━━━ INPUT FOR THIS TASK ━━━
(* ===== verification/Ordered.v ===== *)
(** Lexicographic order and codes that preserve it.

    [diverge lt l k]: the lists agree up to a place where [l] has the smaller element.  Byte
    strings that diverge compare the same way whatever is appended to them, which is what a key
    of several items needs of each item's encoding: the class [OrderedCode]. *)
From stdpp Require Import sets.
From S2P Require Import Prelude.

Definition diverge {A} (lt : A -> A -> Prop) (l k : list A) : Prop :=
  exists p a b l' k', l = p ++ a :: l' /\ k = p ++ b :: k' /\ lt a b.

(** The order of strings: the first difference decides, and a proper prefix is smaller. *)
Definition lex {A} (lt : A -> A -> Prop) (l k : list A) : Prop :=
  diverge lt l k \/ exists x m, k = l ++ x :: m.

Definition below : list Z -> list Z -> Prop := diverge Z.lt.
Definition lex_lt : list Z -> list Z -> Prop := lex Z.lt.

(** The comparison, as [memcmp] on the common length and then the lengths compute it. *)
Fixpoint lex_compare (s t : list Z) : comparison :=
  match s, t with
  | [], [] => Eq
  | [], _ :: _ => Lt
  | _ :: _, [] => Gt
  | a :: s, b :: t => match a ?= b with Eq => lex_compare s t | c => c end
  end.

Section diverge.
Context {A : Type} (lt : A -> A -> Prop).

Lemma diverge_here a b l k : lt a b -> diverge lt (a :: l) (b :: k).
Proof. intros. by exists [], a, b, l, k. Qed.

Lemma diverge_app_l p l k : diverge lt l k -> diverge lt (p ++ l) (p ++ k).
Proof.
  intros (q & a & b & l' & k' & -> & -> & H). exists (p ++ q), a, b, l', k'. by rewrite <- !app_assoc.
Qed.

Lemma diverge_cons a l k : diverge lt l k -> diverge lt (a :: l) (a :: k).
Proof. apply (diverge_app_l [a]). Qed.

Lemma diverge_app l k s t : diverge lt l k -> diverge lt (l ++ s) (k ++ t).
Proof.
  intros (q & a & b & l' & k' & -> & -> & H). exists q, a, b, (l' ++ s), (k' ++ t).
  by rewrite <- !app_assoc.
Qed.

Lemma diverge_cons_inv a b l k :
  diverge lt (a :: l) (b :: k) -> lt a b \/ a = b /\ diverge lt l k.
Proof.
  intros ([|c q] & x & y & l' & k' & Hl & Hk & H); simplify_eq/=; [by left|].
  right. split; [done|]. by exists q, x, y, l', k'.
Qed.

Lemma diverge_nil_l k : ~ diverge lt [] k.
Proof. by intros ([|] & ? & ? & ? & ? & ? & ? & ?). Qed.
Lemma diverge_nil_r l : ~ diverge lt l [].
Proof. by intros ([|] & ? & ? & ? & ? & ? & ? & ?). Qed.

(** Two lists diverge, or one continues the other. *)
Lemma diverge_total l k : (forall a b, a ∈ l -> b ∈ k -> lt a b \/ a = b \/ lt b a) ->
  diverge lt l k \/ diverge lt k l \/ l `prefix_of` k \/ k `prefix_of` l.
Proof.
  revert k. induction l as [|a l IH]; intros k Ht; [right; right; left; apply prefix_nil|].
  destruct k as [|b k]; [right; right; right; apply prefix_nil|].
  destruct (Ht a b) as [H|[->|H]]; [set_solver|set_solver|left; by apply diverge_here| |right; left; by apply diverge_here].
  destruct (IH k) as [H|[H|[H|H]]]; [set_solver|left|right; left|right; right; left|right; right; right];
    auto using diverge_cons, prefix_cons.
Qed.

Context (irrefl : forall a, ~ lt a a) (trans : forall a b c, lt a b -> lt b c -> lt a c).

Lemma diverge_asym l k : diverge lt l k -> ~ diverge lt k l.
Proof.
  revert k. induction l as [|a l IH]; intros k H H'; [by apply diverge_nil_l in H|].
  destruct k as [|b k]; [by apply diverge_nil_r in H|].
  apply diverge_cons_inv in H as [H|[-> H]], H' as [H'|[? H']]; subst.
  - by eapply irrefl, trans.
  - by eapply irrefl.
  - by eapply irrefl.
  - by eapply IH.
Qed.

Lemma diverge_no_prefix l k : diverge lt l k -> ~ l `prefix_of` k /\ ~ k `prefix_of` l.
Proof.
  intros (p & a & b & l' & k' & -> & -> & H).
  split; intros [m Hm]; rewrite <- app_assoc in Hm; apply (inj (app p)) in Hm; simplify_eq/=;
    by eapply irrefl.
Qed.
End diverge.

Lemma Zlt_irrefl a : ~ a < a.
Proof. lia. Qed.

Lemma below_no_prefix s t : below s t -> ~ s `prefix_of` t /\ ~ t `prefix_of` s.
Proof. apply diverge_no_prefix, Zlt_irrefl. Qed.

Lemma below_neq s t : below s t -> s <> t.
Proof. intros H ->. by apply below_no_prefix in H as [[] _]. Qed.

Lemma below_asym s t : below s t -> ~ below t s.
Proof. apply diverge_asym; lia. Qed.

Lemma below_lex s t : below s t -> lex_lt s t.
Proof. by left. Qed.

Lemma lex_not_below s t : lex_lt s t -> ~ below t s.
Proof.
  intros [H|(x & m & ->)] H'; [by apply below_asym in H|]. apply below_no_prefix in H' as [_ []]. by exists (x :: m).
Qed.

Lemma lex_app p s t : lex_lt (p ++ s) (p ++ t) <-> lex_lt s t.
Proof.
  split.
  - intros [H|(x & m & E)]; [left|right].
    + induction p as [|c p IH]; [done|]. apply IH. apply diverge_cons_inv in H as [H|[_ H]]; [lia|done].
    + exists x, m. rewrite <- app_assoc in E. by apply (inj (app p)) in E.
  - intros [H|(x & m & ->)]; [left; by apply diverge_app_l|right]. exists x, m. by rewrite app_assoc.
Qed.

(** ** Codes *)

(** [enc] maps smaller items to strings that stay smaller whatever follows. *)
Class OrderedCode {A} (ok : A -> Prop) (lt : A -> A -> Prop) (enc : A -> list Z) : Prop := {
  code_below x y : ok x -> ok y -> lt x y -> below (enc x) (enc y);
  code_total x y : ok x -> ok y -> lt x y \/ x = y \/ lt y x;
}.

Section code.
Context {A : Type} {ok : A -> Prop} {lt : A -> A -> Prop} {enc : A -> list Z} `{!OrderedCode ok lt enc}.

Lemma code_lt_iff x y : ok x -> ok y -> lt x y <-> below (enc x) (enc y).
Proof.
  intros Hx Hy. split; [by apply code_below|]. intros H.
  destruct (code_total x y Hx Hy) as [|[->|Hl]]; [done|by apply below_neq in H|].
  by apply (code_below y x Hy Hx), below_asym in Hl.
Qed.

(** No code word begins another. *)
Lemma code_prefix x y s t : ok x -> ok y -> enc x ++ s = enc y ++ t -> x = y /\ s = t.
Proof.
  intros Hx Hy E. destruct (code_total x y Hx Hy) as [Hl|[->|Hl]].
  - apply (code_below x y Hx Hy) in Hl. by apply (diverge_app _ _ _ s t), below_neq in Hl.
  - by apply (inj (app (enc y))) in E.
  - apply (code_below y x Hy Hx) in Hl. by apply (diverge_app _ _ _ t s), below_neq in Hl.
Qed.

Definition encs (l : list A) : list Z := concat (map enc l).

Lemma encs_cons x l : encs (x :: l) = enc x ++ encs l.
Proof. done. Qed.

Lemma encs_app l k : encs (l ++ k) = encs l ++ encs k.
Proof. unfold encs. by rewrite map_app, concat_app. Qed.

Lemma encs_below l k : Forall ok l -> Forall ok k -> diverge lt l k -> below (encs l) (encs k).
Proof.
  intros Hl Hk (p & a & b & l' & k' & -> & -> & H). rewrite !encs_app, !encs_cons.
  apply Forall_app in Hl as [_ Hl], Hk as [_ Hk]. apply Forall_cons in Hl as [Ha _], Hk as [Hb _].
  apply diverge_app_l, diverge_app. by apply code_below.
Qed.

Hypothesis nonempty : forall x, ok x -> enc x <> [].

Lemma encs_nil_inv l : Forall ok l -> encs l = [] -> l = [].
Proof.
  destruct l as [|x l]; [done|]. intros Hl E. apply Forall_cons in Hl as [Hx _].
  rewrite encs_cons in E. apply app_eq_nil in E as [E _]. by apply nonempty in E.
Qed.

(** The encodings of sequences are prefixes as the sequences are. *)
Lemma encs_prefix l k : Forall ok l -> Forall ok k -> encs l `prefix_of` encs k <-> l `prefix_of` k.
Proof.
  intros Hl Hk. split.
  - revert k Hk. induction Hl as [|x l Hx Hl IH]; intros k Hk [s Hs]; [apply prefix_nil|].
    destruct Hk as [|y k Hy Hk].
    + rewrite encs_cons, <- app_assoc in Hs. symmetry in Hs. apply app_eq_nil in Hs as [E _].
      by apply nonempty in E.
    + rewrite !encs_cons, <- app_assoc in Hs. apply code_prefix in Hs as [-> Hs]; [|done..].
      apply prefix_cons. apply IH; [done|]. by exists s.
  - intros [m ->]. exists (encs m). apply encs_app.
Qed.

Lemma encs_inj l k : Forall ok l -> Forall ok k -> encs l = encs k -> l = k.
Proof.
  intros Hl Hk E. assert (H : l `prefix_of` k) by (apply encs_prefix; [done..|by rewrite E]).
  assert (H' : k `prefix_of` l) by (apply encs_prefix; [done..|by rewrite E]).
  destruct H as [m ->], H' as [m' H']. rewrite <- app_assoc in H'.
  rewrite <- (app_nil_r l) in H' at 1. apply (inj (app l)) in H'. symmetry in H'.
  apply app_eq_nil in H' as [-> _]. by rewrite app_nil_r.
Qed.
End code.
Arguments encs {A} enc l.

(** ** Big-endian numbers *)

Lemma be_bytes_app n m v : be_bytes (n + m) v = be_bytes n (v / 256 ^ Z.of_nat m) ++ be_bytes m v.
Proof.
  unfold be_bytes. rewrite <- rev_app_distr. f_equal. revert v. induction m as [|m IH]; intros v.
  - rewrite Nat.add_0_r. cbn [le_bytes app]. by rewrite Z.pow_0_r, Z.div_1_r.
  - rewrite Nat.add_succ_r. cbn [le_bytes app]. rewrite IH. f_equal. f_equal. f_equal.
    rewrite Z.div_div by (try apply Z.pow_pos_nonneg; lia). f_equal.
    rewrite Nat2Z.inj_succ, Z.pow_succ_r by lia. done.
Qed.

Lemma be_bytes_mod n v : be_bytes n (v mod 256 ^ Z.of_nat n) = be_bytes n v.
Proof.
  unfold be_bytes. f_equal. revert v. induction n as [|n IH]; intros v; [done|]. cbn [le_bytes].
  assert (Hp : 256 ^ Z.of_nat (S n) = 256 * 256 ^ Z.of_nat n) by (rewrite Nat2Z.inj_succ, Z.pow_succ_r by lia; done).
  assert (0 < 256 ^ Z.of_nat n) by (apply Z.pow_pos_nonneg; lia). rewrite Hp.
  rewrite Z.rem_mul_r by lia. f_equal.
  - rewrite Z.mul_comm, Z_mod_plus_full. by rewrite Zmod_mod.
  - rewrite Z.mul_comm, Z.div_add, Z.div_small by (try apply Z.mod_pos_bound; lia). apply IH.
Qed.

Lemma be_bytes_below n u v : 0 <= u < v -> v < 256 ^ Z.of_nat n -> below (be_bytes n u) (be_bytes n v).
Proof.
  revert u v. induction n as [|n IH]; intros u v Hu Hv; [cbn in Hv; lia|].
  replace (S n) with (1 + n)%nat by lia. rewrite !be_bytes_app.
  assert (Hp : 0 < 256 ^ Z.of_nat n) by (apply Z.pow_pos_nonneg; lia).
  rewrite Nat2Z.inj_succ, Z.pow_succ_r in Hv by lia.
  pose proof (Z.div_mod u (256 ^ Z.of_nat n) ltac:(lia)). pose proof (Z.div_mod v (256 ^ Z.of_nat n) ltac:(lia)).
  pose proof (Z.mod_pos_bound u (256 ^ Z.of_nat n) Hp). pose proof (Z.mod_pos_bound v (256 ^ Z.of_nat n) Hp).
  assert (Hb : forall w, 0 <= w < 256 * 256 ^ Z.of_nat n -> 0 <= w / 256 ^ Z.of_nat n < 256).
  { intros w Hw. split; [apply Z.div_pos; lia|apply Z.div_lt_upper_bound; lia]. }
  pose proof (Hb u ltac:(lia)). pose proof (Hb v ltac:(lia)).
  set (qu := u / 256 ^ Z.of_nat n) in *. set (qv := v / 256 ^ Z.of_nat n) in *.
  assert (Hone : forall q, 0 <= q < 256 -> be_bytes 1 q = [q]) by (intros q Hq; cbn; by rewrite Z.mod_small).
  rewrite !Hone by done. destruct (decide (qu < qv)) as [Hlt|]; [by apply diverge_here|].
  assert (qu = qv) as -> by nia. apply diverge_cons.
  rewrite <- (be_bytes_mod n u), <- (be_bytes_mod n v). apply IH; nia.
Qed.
━━━
TASK DETAILS >> Note every line of the records that holds the word "symmetry", and copy it.

EXPECTED OUTPUT >>
    + rewrite encs_cons, <- app_assoc in Hs. symmetry in Hs. apply app_eq_nil in Hs as [E _].
  rewrite <- (app_nil_r l) in H' at 1. apply (inj (app l)) in H'. symmetry in H'.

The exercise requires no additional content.